▶ [Directions for this task]:
Your answer should hold each line of the material that contains the word "HFloat".

▶ [Material to process]:
Lemma slen_app s1 s2 : slen (s1 +:+ s2) = slen s1 + slen s2.
Proof.
  unfold slen. rewrite <- Nat2Z.inj_add. f_equal.
  induction s1 as [|c s1 IH]; [reflexivity | exact (f_equal S IH)].
Qed.

Lemma length_substring0 n s : String.length (String.substring 0 n s) = Nat.min n (String.length s).
Proof.
  revert n; induction s as [|c s IH]; intros [|n]; cbn; try reflexivity.
  by rewrite IH.
Qed.

Lemma slen_slice_to s n : 0 <= n -> slen (slice_to s n) = Z.min n (slen s).
Proof. intros. unfold slen, slice_to. rewrite length_substring0. lia. Qed.

Lemma prefix_substring0 n s : String.prefix (String.substring 0 n s) s = true.
Proof.
  revert n; induction s as [|c s IH]; intros [|n]; cbn; try reflexivity.
  destruct (ascii_dec c c); [apply IH | congruence].
Qed.

(** Enough for each of finitely many is, for some bound, enough for all. *)
Lemma uniform_bound {A} (P : A -> nat -> Prop) (l : list A) :
  (forall x, x ∈ l -> exists n0, forall n, (n0 <= n)%nat -> P x n) ->
  exists n0, forall n, (n0 <= n)%nat -> forall x, x ∈ l -> P x n.
Proof.
  induction l as [|x l IH]; intros H.
  - exists 0%nat. by intros n _ x ?%not_elem_of_nil.
  - destruct (H x ltac:(left)) as [n1 H1]. destruct IH as [n2 H2]; [intros y Hy; apply H; by right|].
    exists (Nat.max n1 n2). intros n Hn y [->|Hy]%elem_of_cons; [apply H1 | apply H2]; (done || lia).
Qed.

(** Induction on JSON values, through the lists they hold. *)
Section json_ind.
Context (P : json -> Prop).
Hypothesis HNull : P JNull.
Hypothesis HBool : forall b, P (JBool b).
Hypothesis HNum : forall n, P (JNum n).
Hypothesis HFloat : forall r, P (JFloat r).
Hypothesis HStr : forall s, P (JStr s).
Hypothesis HArr : forall l, Forall P l -> P (JArr l).
Hypothesis HObj : forall f, Forall (fun kv => P (snd kv)) f -> P (JObj f).

Fixpoint json_nested_ind (j : json) : P j :=
  match j with
  | JNull => HNull
  | JBool b => HBool b
  | JNum n => HNum n
  | JFloat r => HFloat r
  | JStr s => HStr s
  | JArr l => HArr l ((fix go l : Forall P l :=
      match l with [] => Forall_nil_2 _ | x :: l' => Forall_cons_2 _ _ _ (json_nested_ind x) (go l') end) l)
  | JObj f => HObj f ((fix go f : Forall (fun kv => P (snd kv)) f :=
      match f with
      | [] => Forall_nil_2 _
      | kv :: f' => Forall_cons_2 _ _ _ (json_nested_ind (snd kv)) (go f')
      end) f)
  end.
End json_ind.

#[export] Instance json_inhabited : Inhabited json := populate JNull.
(* ===== verification/Base64.v ===== *)
(** * Base64: [base64.urlsafe_b64encode] and [base64.urlsafe_b64decode], as the
    list cursors use them, and their round trip.  A byte is an integer from 0
    to 255. *)
From S2P Require Import Prelude.

Module Base64.

(** ** Encoding *)

(** The character of a group of six bits, in the URL- and filename-safe
    alphabet. *)
Definition alphabet (n : Z) : ascii :=
  ascii_of_N (Z.to_N
    (if n <? 26 then 65 + n else if n <? 52 then 71 + n else if n <? 62 then n - 4
     else if n =? 62 then 45 else 95)).

Definition pad : ascii := "="%char.

(** Four characters for three bytes; padding completes the last group. *)
Fixpoint urlsafe_b64encode (bytes : list Z) : string :=
  match bytes with
  | a :: b :: c :: rest =>
      String (alphabet (a / 4)) (String (alphabet (a mod 4 * 16 + b / 16))
        (String (alphabet (b mod 16 * 4 + c / 64)) (String (alphabet (c mod 64))
          (urlsafe_b64encode rest))))
  | [a; b] =>
      String (alphabet (a / 4)) (String (alphabet (a mod 4 * 16 + b / 16))
        (String (alphabet (b mod 16 * 4)) (String pad EmptyString)))
  | [a] =>
      String (alphabet (a / 4)) (String (alphabet (a mod 4 * 16))
        (String pad (String pad EmptyString)))
  | [] => EmptyString
  end.

(** ** Decoding *)

(** The six bits of a character: [urlsafe_b64decode] turns [-] and [_] into
    [+] and [/], which are accepted as well. *)
Definition six_bits (c : ascii) : option Z :=
  let n := code_point c in
  if (65 <=? n) && (n <=? 90) then Some (n - 65)
  else if (97 <=? n) && (n <=? 122) then Some (n - 71)
  else if (48 <=? n) && (n <=? 57) then Some (n + 4)
  else if (n =? 43) || (n =? 45) then Some 62
  else if (n =? 47) || (n =? 95) then Some 63
  else None.

(** [binascii.a2b_base64] outside its strict mode: [quad] counts the characters
    of the current group, [left] holds the bits not yet written, [pads] the
    padding seen since the last character.  Characters outside the alphabet
    are skipped; enough padding ends the data. *)
Fixpoint a2b (quad pads left : Z) (s : string) : option (list Z) :=
  match s with
  | EmptyString => if quad =? 0 then Some [] else None
  | String c s' =>
      if Ascii.eqb c pad then
        if 2 <=? quad then
          if 4 <=? quad + (pads + 1) then Some [] else a2b quad (pads + 1) left s'
        else a2b quad pads left s'
      else
        match six_bits c with
        | None => a2b quad pads left s'
        | Some v =>
            if quad =? 0 then a2b 1 0 v s'
            else if quad =? 1 then cons (left * 4 + v / 16) <$> a2b 2 0 (v mod 16) s'
            else if quad =? 2 then cons (left * 16 + v / 4) <$> a2b 3 0 (v mod 4) s'
            else cons (left * 64 + v) <$> a2b 0 0 0 s'
        end
  end.

Definition urlsafe_b64decode (s : string) : option (list Z) := a2b 0 0 0 s.

(** ** Facts *)

Definition is_byte (n : Z) : Prop := 0 <= n < 256.

(** The characters that need no escaping in a URL's query, and the padding. *)
Definition url_char (c : ascii) : bool :=
  match six_bits c with
  | Some _ => negb (Ascii.eqb c "+"%char) && negb (Ascii.eqb c "/"%char)
  | None => Ascii.eqb c pad
  end.

Lemma alphabet_spec n :
  0 <= n < 64 ->
  six_bits (alphabet n) = Some n /\ Ascii.eqb (alphabet n) pad = false
  /\ url_char (alphabet n) = true.
Proof.
  intros H.
  assert (Hall : forallb (fun k => let n := Z.of_nat k in
    bool_decide (six_bits (alphabet n) = Some n) && negb (Ascii.eqb (alphabet n) pad)
    && url_char (alphabet n)) (List.seq 0 64) = true) by (vm_compute; reflexivity).
  rewrite forallb_forall in Hall. specialize (Hall (Z.to_nat n)).
  cbv zeta in Hall. rewrite Z2Nat.id in Hall by lia.
  assert (Hin : List.In (Z.to_nat n) (List.seq 0 64)) by (apply in_seq; lia).
  specialize (Hall Hin). bool_simp. done.
Qed.

(** One character of a group. *)
Lemma a2b_char quad pads left n s :
  0 <= n < 64 ->
  a2b quad pads left (String (alphabet n) s) =
  if quad =? 0 then a2b 1 0 n s
  else if quad =? 1 then cons (left * 4 + n / 16) <$> a2b 2 0 (n mod 16) s
  else if quad =? 2 then cons (left * 16 + n / 4) <$> a2b 3 0 (n mod 4) s
  else cons (left * 64 + n) <$> a2b 0 0 0 s.
Proof. intros (H1 & H2 & _)%alphabet_spec. cbn [a2b]. by rewrite H2, H1. Qed.

(** Induction by groups of three bytes. *)
Lemma groups_ind (P : list Z -> Prop) :
  P [] -> (forall a, P [a]) -> (forall a b, P [a; b]) ->
  (forall a b c l, P l -> P (a :: b :: c :: l)) -> forall l, P l.
Proof.
  intros H0 H1 H2 H3. fix IH 1. intros [|a [|b [|c l] ] ];
    [exact H0 | apply H1 | apply H2 | apply H3, IH].
Qed.

Ltac six := Z.to_euclidean_division_equations; lia.

(** Padding ends the data. *)
Lemma a2b_pad1 left : a2b 3 0 left (String pad EmptyString) = Some [].
Proof. reflexivity. Qed.

Lemma a2b_pad2 left : a2b 2 0 left (String pad (String pad EmptyString)) = Some [].
Proof. reflexivity. Qed.

Ltac a2b_chars :=
  repeat (rewrite a2b_char by six; cbn [Z.eqb Pos.eqb]);
  rewrite ?a2b_pad1, ?a2b_pad2; cbn [fmap option_fmap option_map].

Lemma decode_encode l : Forall is_byte l -> urlsafe_b64decode (urlsafe_b64encode l) = Some l.
Proof.
  unfold urlsafe_b64decode, is_byte.
  induction l as [|a|a b|a b c l IH] using groups_ind; intros Hl;
    rewrite ?Forall_cons in Hl; cbn beta in Hl; destruct_and?; cbn [urlsafe_b64encode].
  - reflexivity.
  - a2b_chars. do 2 f_equal. six.
  - a2b_chars. do 2 f_equal; [six|]. f_equal. six.
  - a2b_chars. rewrite IH by done. cbn [fmap option_fmap option_map].
    do 2 f_equal; [six|]. f_equal; [six|]. f_equal. six.
Qed.

Lemma encode_url_chars l : Forall is_byte l -> all_chars url_char (urlsafe_b64encode l) = true.
Proof.
  unfold is_byte.
  induction l as [|a|a b|a b c l IH] using groups_ind; intros Hl;
    rewrite ?Forall_cons in Hl; cbn beta in Hl; destruct_and?; cbn [urlsafe_b64encode all_chars];
    repeat match goal with
    | |- context [url_char (alphabet ?n)] =>
        rewrite (proj2 (proj2 (alphabet_spec n ltac:(six))))
    end; cbn [andb]; auto.
Qed.

End Base64.

Example b64_groups :
  Base64.urlsafe_b64encode [255; 239; 190; 1] = "_---AQ==" /\
  Base64.urlsafe_b64decode "_---AQ==" = Some [255; 239; 190; 1] /\
  Base64.urlsafe_b64decode "/+ +-AQ==" = Some [255; 239; 190; 1] /\
  Base64.urlsafe_b64decode "_---A" = None.
Proof. vm_compute. done. Qed.
(* ===== verification/Publisher.v ===== *)
(** * Publisher: [OutboxPublisher] of [app/workers/outbox_publisher.py]. *)
From S2P Require Import Prelude Exceptions Domain Store Effects Config JobRepo Repos Rabbit.

Definition MAX_OUTBOX_BACKOFF_SECONDS : Z := 300.
Definition MAX_OUTBOX_ERROR_LENGTH : Z := 1000.

(** A job is dispatchable while it is pending or queued. *)
Definition dispatchable (s : JobStatus) : bool := bool_decide (s ∈ [PENDING; QUEUED]).

Module OutboxPublisher.
Section publisher.
Context `{DC : DispatchCodec}.
Context (settings : Settings).

(** [_truncate_error]. *)
Definition _truncate_error (error : string) : string :=
  if slen error <=? MAX_OUTBOX_ERROR_LENGTH then error
  else slice_to error (MAX_OUTBOX_ERROR_LENGTH - 3) +:+ "...".

(** [_compute_retry_delay_seconds]. *)
Definition _compute_retry_delay_seconds (next_attempt_number : Z) : Z :=
  Z.min (2 ^ Z.max (next_attempt_number - 1) 0) MAX_OUTBOX_BACKOFF_SECONDS.

(** [_discard_non_dispatchable_event]. *)
Definition _discard_non_dispatchable_event (event : OutboxEvent) (status : JobStatus) : M unit :=
  SqlAlchemyJobLogRepository.create_system_log (e_aggregate_id event) "info"
    ("Dispatch skipped because job is not dispatchable (status=" +:+ job_status_value status +:+ ")");;
  at_ ← now;
  SqlAlchemyOutboxRepository.mark_published (e_id event) at_.

(** [_record_failure_after_rollback]. *)
Definition _record_failure_after_rollback (event_id : uuid) (event_type : string)
    (publish_attempts : Z) (error : string) : M unit :=
  uow_rollback;;
  at_ ← now;
  let next_available_at := at_ + seconds (_compute_retry_delay_seconds (publish_attempts + 1)) in
  let error_message := _truncate_error error in
  with_uow (
    SqlAlchemyOutboxRepository.record_publish_failure event_id error_message next_available_at;;
    uow_commit).

(** The body of the [try] in [_process_claimed_event_once]: [false] when the
    event was discarded there. *)
Definition queue_and_publish (locked_event : OutboxEvent) (job : StoredJobDTO) : M bool :=
  message ← lift (match model_validate (e_payload locked_event) with
                  | Some m => Ok m
                  | None => Exc (ValidationErr "DispatchOutboxMessage")
                  end);
  discarded ← (
    if bool_decide (sj_status job = PENDING) then
      at_ ← now;
      queued ← SqlAlchemyJobRepository.mark_queued (sj_id job) at_;
      if negb queued then
        _discard_non_dispatchable_event locked_event (sj_status job);;
        uow_commit;;
        mret true
      else mret false
    else mret false);
  if discarded : bool then mret false
  else publish_dispatch locked_event message;; mret true.

(** [_process_claimed_event_once]. *)
Definition _process_claimed_event_once (event_id : uuid) : M bool :=
  with_uow (
    locked_event ← SqlAlchemyOutboxRepository.get_by_id_for_update_unpublished event_id;
    match locked_event with
    | None => mret false
    | Some locked_event =>
        job ← SqlAlchemyJobRepository.get_by_id_for_update (e_aggregate_id locked_event);
        match job with
        | None =>
            at_ ← now;
            SqlAlchemyOutboxRepository.mark_published (e_id locked_event) at_;;
            uow_commit;;
            mret true
        | Some job =>
            if negb (dispatchable (sj_status job)) then
              _discard_non_dispatchable_event locked_event (sj_status job);;
              uow_commit;;
              mret true
            else
              o ← attempt (queue_and_publish locked_event job);
              match o with
              | Exc exc =>
                  _record_failure_after_rollback (e_id locked_event) (e_event_type locked_event)
                    (e_publish_attempts locked_event) (exn_str exc);;
                  mret true
              | Ok false => mret true
              | Ok true =>
                  at_ ← now;
                  SqlAlchemyOutboxRepository.mark_published (e_id locked_event) at_;;
                  uow_commit;;
                  mret true
              end
        end
    end).

(** The loop over the claimed identifiers. *)
Fixpoint process_claimed (event_ids : list uuid) : M Z :=
  match event_ids with
  | [] => mret 0
  | event_id :: rest =>
      processed ← _process_claimed_event_once event_id;
      n ← process_claimed rest;
      mret (if processed : bool then 1 + n else n)
  end.

(** [publish_due_batch_once]. *)
Definition publish_due_batch_once : M Z :=
  at_ ← now;
  claimed_event_ids ← with_uow (
    claimed_events ← SqlAlchemyOutboxRepository.claim_due_batch at_ (outbox_batch_size settings);
    mret (e_id <$> claimed_events));
  process_claimed claimed_event_ids.

(** [run_forever]: [stop_checks] are the successive readings of
    [stop_event.is_set()]; an idle round waits (for the event or the poll
    interval) before the next reading. *)
Fixpoint run_forever (stop_checks : list bool) : M unit :=
  match stop_checks with
  | [] | true :: _ => mret tt
  | false :: rest =>
      processed_count ← publish_due_batch_once;
      when (processed_count =? 0) (await_io (mret tt));;
      run_forever rest
  end.

End publisher.
End OutboxPublisher.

▶ [Solution below]:
Hypothesis HFloat : forall r, P (JFloat r).
  | JFloat r => HFloat r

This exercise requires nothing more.